## Aim of the exercise
Could the lines from the one containing "Definition to_int (z" through the end of the material below be returned exactly, with nothing else?

## Stored data

(** * PurritoBin: the paste ingestion path of [purrito.cc]

    A shallow embedding of [random_slug], [save_buffer], [read_paste] with its
    [onData] callback and the [post] handler of [purr], followed by the
    properties of the upload path.

    Conventions of the embedding:
    - [uint32_t] values are integers reduced modulo 2^32 ([wrap32]); the
      conversion to [int] made by [std::min<int>] / [std::max<int>] is
      [to_int];
    - a [char] array is a list of cells, a cell being [None] while it is
      indeterminate (fresh from [malloc] or [new]) and [Some c] once written;
    - an execution with undefined behaviour (out of bounds access, read of an
      indeterminate cell, signed overflow, use of a null pointer or stream) or
      that leaves by an exception has no result: the function returns [None];
    - what libc decides ([malloc] returning a null pointer, [fopen] returning a
      stream, how much [fprintf] writes and the status it returns) is read from
      an environment record. *)

From Stdlib Require Import ZArith Lia ZifyBool Ascii String List.
From stdpp Require Import gmap strings list fin_maps.
Import ListNotations.

Local Open Scope Z_scope.

(** ** Machine integers *)

(** [uint32_t] arithmetic. *)
Definition wrap32 (z : Z) : Z := z mod 2 ^ 32.

(** Conversion of an integer value to [int] (two's complement, 32 bits). *)
Definition to_int (z : Z) : Z := (z + 2 ^ 31) mod 2 ^ 32 - 2 ^ 31.

Definition INT_MAX : Z := 2 ^ 31 - 1.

## Written answer
Definition to_int (z : Z) : Z := (z + 2 ^ 31) mod 2 ^ 32 - 2 ^ 31.

Definition INT_MAX : Z := 2 ^ 31 - 1.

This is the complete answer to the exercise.